A mensagem central é: os arsenais nucleares do mundo estão sendo ampliados e modernizados. O Sipri estima que a China tenha pelo menos 600 ogivas nucleares e que seu arsenal nuclear esteja crescendo mais rapidamente do que o de qualquer outro país.

A avaliação do instituto é de que também a Índia tenha ampliado ligeiramente seu arsenal nuclear em 2024, enquanto o seu país vizinho e arquirrival, Paquistão, continuou a desenvolver novos sistemas de lançamento e a acumular material físsil, um componente-chave das armas nucleares.

Israel, que na sexta-feira passada lançou ataques a instalações nucleares iranianas, matando líderes militares e cientistas, mantém uma deliberada ambiguidade sobre suas próprias capacidades nucleares. Acredita-se que o país esteja em processo de modernização de seu próprio arsenal nuclear, bem como de um reator de produção de plutônio no deserto de Negev.

IA eleva ameaça

Em sua introdução ao relatório de 2025, Smith alertou para a perspectiva de uma nova corrida armamentista nuclear que, devido à ascensão da inteligência artificial (IA) e de novas tecnologias nas áreas de capacidades cibernéticas e viagens espaciais, carrega muito mais risco e incerteza do que a ocorrida na Guerra Fria.

"A próxima corrida armamentista nuclear envolverá tanto IA, ciberespaço e espaço sideral quanto mísseis em bunkers ou submarinos ou bombas em aeronaves. Envolverá tanto o software quanto o hardware", afirmou Smith. Isso torna a questão de como controlar e monitorar armas e estoques nucleares mais complicada do que apenas comparar totais de ogivas.

Há amplos debates sobre IA em relação aos chamados "robôs assassinos" (Sistemas de Armas Autônomas Letais) e ao uso de drones automatizados e semiautomatizados desde a invasão da Ucrânia pela Rússia, mas não tanto em relação a armas nucleares.

A inteligência artificial permite que uma grande quantidade de informações seja processada com extrema rapidez e, em tese, isso deveria ajudar tomadores de decisão a reagir mais rapidamente. No entanto, se algo der errado no software ou num sistema totalmente dependente de LLMs (modelos de linguagem de grande escala), aprendizado de máquina e IA, mesmo uma pequena falha técnica tem potencial para gerar um ataque nuclear.

"Acredito que deve haver uma linha vermelha com a qual provavelmente todos os líderes políticos e militares também concordarão: a decisão sobre um ataque nuclear não pode ser tomada por inteligência artificial", disse Smith.

Ele menciona o exemplo do tenente-coronel soviético Stanislav Petrov, que, em 1983, estava de serviço no centro de comando do sistema de alerta nuclear soviético, a 100 quilômetros ao sul de Moscou, quando o sistema comunicou o lançamento de um míssil balístico intercontinental dos EUA, seguido de mais quatro.

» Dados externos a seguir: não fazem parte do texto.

(** X3. A frame confirms a label only if the engine is not paused, the
    label is a key of the table, and at least 3 observations of it,
    among those buffered and those of the frame, were stamped within
    [gesture_confirmation_time] of the frame. *)
Theorem confirmation_needs_three_recent
    (current_time : Z) (frame : Frame) (s : VisionHandler) (label : string) :
  In label
     (confirmed_labels
        (printed_since s (_frame_analysis_callback config current_time frame s))) ->
  is_paused s = false /\
  is_Some (gesture_text_map !! label) /\
  (3 <= occurrences label
          (List.filter (recent config current_time)
             (gesture_buffer s ++ map (stamp current_time) (detected frame))))%nat.
Proof.
  intros Hin.
  destruct (is_paused s) eqn:Hp.
  { unfold _frame_analysis_callback in Hin. rewrite Hp, printed_since_self in Hin.
    destruct Hin. }
  destruct (gesture_inactivity_timeout config <? current_time - last_gesture_time s)
    eqn:Ht.
  { unfold _frame_analysis_callback in Hin. rewrite Hp, Ht in Hin.
    rewrite (printed_since_app s _ [InactivityTimeout; StopFailed])
      in Hin by (simpl; now rewrite <- !app_assoc).
    destruct Hin. }
  destruct (detections config s frame) as [|g gs] eqn:Hdet.
  { unfold _frame_analysis_callback, detections in *. rewrite Hp, Ht, Hdet in Hin.
    rewrite (printed_since_app s _ []) in Hin by (simpl; now rewrite app_nil_r).
    destruct Hin. }
  assert (Hne : detections config s frame <> []) by (rewrite Hdet; discriminate).
  destruct (callback_processing current_time frame s Hp Ht Hne)
    as (s1 & Heq & Hbuf & Hout & _).
  destruct (check_lines s1) as (lines & Hlines & Hall).
  assert (Hstd : stdout (_frame_analysis_callback config current_time frame s)
                 = (stdout s ++ map (fun g => GestureSeen (stamp current_time g))
                                    (detections config s frame) ++ lines)%list).
  { rewrite Heq. destruct (limit_history_fields
      (set_analysis_results
         (analysis_results (_check_gesture_confirmation s1)
          ++ [result_of config s current_time frame])
         (_check_gesture_confirmation s1))) as [-> _].
    cbn [stdout set_analysis_results]. now rewrite Hlines, Hout, <- app_assoc. }
  rewrite (printed_since_app _ _ _ Hstd), confirmed_labels_app,
    confirmed_labels_seen in Hin. simpl in Hin.
  destruct (Hall label Hin) as [Hcount Hmap].
  split; [reflexivity|]. split; [exact Hmap|].
  rewrite Hbuf in Hcount. unfold detections in Hcount, Hdet.
  destruct (gesture_recognition config && recognizer s); [exact Hcount | discriminate].
Qed.


(** ** The buffer and the confirmation window *)

Lemma check_buffer (s : VisionHandler) :
  gesture_buffer (_check_gesture_confirmation s) = gesture_buffer s \/
  gesture_buffer (_check_gesture_confirmation s) = [].
Proof.
  unfold _check_gesture_confirmation.
  destruct (gesture_buffer s) eqn:Hb; [left; exact Hb|].
  destruct (most_common _) as [[label count]|]; [|left; exact Hb].
  destruct (_ && _); [|left; exact Hb].
  destruct (gesture_text_map !! label); [|left; exact Hb].
  right. reflexivity.
Qed.

Lemma limit_history_engine (s : VisionHandler) :
  gesture_buffer (limit_history s) = gesture_buffer s /\
  last_gesture_time (limit_history s) = last_gesture_time s /\
  is_vision_active (limit_history s) = is_vision_active s /\
  is_paused (limit_history s) = is_paused s.
Proof. unfold limit_history. destruct (_ <? _)%nat; auto. Qed.

Lemma window_step (s : VisionHandler) (e : Event) :
  Forall (within_window config s) (gesture_buffer s) ->
  Forall (within_window config (step config s e)) (gesture_buffer (step config s e)).
Proof.
  intros Hinv. destruct e as [c now cb|t f| |now|]; simpl.
  - unfold start_real_time_analysis.
    destruct (negb (real_time_analysis config)); [exact Hinv|].
    destruct (negb (camera (camera_handler s))); [exact Hinv|].
    unfold start_capture.
    destruct cb; destruct (recognizer s);
      repeat match goal with |- context [if ?c then _ else _] => destruct c end;
      simpl; constructor.
  - destruct (is_paused s) eqn:Hp.
    { unfold _frame_analysis_callback. now rewrite Hp. }
    destruct (gesture_inactivity_timeout config <? t - last_gesture_time s) eqn:Ht.
    { unfold _frame_analysis_callback. rewrite Hp, Ht. exact Hinv. }
    destruct (detections config s f) as [|g gs] eqn:Hdet.
    { unfold _frame_analysis_callback, detections in *. rewrite Hp, Ht, Hdet.
      exact Hinv. }
    assert (Hne : detections config s f <> []) by (rewrite Hdet; discriminate).
    destruct (callback_processing t f s Hp Ht Hne)
      as (s1 & Heq & Hbuf & _ & Htime & _).
    rewrite Heq.
    match goal with |- context [limit_history ?x] =>
      destruct (limit_history_engine x) as (Hb & Hl & _); set (s2 := x) in *
    end.
    destruct (check_fields s1) as (_ & _ & _ & Hlt).
    assert (Hwin : forall g0, within_window config (limit_history s2) g0
                              <-> within_window config s1 g0).
    { intros g0. unfold within_window. rewrite Hl. subst s2.
      cbn [last_gesture_time set_analysis_results]. now rewrite Hlt. }
    rewrite Hb. subst s2. cbn [gesture_buffer set_analysis_results].
    destruct (check_buffer s1) as [->| ->]; [|constructor].
    apply Forall_forall. intros g0 Hg0. apply Hwin.
    rewrite Hbuf in Hg0. apply list_elem_of_In, filter_In in Hg0 as [_ Hrec].
    unfold recent in Hrec. destruct (detected_at g0) as [d|] eqn:Hd; [|discriminate].
    exists d. rewrite Htime. split; [exact Hd | now apply Z.leb_le].
  - exact Hinv.
  - unfold resume_analysis. destruct (is_vision_active s); [constructor | exact Hinv].
  - exact Hinv.
Qed.

(** X4. In every state the handler reaches from its construction, each
    observation in the gesture buffer carries its [detected_at] stamp,
    and that stamp is at most [gesture_confirmation_time] older than
    [last_gesture_time]. *)
Theorem buffered_observations_within_window
    (camera_opens model_loads : bool) (now : Z) (events : list Event) :
  let s := run config events (init camera_opens model_loads now) in
  Forall (within_window config s) (gesture_buffer s).
Proof.
  assert (H : forall evs s, Forall (within_window config s) (gesture_buffer s) ->
                let s' := run config evs s in
                Forall (within_window config s') (gesture_buffer s')).
  { induction evs as [|e evs IH]; intros s Hs; simpl; [exact Hs|].
    apply IH. now apply window_step. }
  apply H. constructor.
Qed.

(** ** Stopping and starting again *)

(** X5. After [stop_real_time_analysis] (called from the request layer)
    the camera handle is released, and [start_real_time_analysis] then
    fails: it returns [False] and the engine stays inactive, whether or
    not the camera could be opened again. *)
Theorem restart_after_stop_fails
    (camera_opens : bool) (now : Z) (callback : option Callback) (s : VisionHandler) :
  let r := start_real_time_analysis config camera_opens now callback
             (stop_real_time_analysis request_layer s) in
  fst r = false /\ is_vision_active (snd r) = false /\
  camera (camera_handler (snd r)) = false /\
  gesture_buffer (snd r) = gesture_buffer s /\
  last_confirmed_gesture (snd r) = last_confirmed_gesture s.
Proof.
  unfold start_real_time_analysis, stop_real_time_analysis, stop_capture. simpl.
  destruct (negb (real_time_analysis config)); simpl; auto.
Qed.

(** ** Frames without detections *)

Lemma idle_frame (current_time : Z) (frame : Frame) (s : VisionHandler) :
  is_paused s = false -> detected frame = [] ->
  current_time - last_gesture_time s <= gesture_inactivity_timeout config ->
  _frame_analysis_callback config current_time frame s = set_current_gestures [] s.
Proof.
  intros Hp Hd Ht. unfold _frame_analysis_callback. rewrite Hp, Hd.
  destruct (Z.ltb_spec (gesture_inactivity_timeout config)
              (current_time - last_gesture_time s)); [lia|].
  destruct (gesture_recognition config && recognizer s); reflexivity.
Qed.

Lemma idle_run (before : list (Z * Frame)) : forall s,
  is_paused s = false ->
  Forall (idle_within config (last_gesture_time s)) before ->
  let s1 := run config (map frame_event before) s in
  is_paused s1 = false /\ last_gesture_time s1 = last_gesture_time s /\
  gesture_buffer s1 = gesture_buffer s /\
  is_vision_active s1 = is_vision_active s /\
  last_confirmed_gesture s1 = last_confirmed_gesture s /\
  stdout s1 = stdout s.
Proof.
  induction before as [|[t f] before IH]; intros s Hp Hall; simpl; [tauto|].
  inversion Hall as [|? ? [Hd Ht] Hrest]; subst. simpl in Hd, Ht.
  rewrite (idle_frame t f s Hp Hd Ht).
  destruct (IH (set_current_gestures [] s) Hp Hrest) as (H1 & H2 & H3 & H4 & H5 & H6).
  simpl in *. tauto.
Qed.

(** X6. Frames in which no gesture is detected do not restart the
    inactivity clock: while they arrive within
    [gesture_inactivity_timeout] of the last detection they leave the
    debounce state and standard output alone, and the first frame that
    arrives later than that stops the analysis. *)
Theorem idle_frames_do_not_restart_clock
    (s : VisionHandler) (before : list (Z * Frame)) (late : Z * Frame) :
  is_paused s = false ->
  Forall (idle_within config (last_gesture_time s)) before ->
  gesture_inactivity_timeout config < fst late - last_gesture_time s ->
  let s1 := run config (map frame_event before) s in
  last_gesture_time s1 = last_gesture_time s /\
  gesture_buffer s1 = gesture_buffer s /\
  is_vision_active s1 = is_vision_active s /\
  stdout s1 = stdout s /\
  is_vision_active (run config (map frame_event (before ++ [late])) s) = false.
Proof.
  intros Hp Hall Hlate.
  destruct (idle_run before s Hp Hall) as (Hp1 & Ht1 & Hb1 & Ha1 & _ & Ho1).
  cbv zeta. repeat (split; [assumption|]).
  rewrite map_app. unfold run in *. rewrite fold_left_app. simpl.
  unfold _frame_analysis_callback. rewrite Hp1, Ht1.
  apply Z.ltb_lt in Hlate. now rewrite Hlate.
Qed.

(** ** The newest result *)

(** X7. A frame that brings detections appends its result to the
    analysis history, dropping the oldest entry when the history already
    holds 20, so that [get_recent_analysis(1)] returns this result. *)
Theorem history_keeps_newest_last
    (current_time : Z) (frame : Frame) (s : VisionHandler) :
  is_paused s = false ->
  current_time - last_gesture_time s <= gesture_inactivity_timeout config ->
  detections config s frame <> [] ->
  (length (analysis_results s) <= 20)%nat ->
  let s' := _frame_analysis_callback config current_time frame s in
  analysis_results s' =
    ((if (length (analysis_results s) <? 20)%nat
      then analysis_results s else tail (analysis_results s))
     ++ [result_of config s current_time frame])%list /\
  get_recent_analysis 1 s' = [result_of config s current_time frame].
Proof.
  intros Hp Hle Hdet Hlen.
  assert (Ht : (gesture_inactivity_timeout config <? current_time - last_gesture_time s)
               = false) by (apply Z.ltb_ge; lia).
  destruct (callback_processing current_time frame s Hp Ht Hdet)
    as (s1 & Heq & _ & _ & _ & _ & Hres & _).
  destruct (check_fields s1) as (_ & _ & Hres1 & _).
  cbv zeta. rewrite Heq, Hres1, Hres. clear Heq.
  set (r := result_of config s current_time frame).
  assert (Hresults :
    analysis_results
      (limit_history
         (set_analysis_results (analysis_results s ++ [r])
            (_check_gesture_confirmation s1))) =
    ((if (length (analysis_results s) <? 20)%nat
      then analysis_results s else tail (analysis_results s)) ++ [r])%list).
  { unfold limit_history. cbn [analysis_results set_analysis_results].
    rewrite length_app. simpl.
    destruct (Nat.ltb_spec 20 (length (analysis_results s) + 1)) as [H1|H1];
      destruct (Nat.ltb_spec (length (analysis_results s)) 20) as [H2|H2];
      try lia; cbn [analysis_results set_analysis_results]; [|reflexivity].
    destruct (analysis_results s); simpl in *; [lia | reflexivity]. }
  split; [exact Hresults|].
  unfold get_recent_analysis. rewrite Hresults. simpl.
  set (l := if (length (analysis_results s) <? 20)%nat
            then analysis_results s else tail (analysis_results s)).
  rewrite length_app. simpl.
  replace (length l + 1 - Z.to_nat 1)%nat with (length l) by lia.
  apply drop_app_length.
Qed.

End EngineExtras.

Lemma confirmation_needs_three_recent_witness :
  is_paused two_palms = false /\
  is_Some (gesture_text_map !! "open_palm") /\
  (3 <= occurrences "open_palm"
          (List.filter (recent default_config 1300)
             (gesture_buffer two_palms
              ++ map (stamp 1300) (detected (seen "open_palm")))))%nat.
Proof.
  apply (confirmation_needs_three_recent default_config 1300 (seen "open_palm")
           two_palms "open_palm").
  vm_compute. left. reflexivity.
Defined.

Petrov, felizmente, suspeitou que o alerta fosse falso e decidiu esperar em vez de repassar a informação imediatamente à cadeia de comando. Sua decisão provavelmente evitou um ataque nuclear retaliatório e, na pior das hipóteses, uma guerra nuclear em larga escala.

"Num mundo de inteligência artificial, quem vai desempenhar o papel do tenente-coronel Petrov?", perguntou Smith.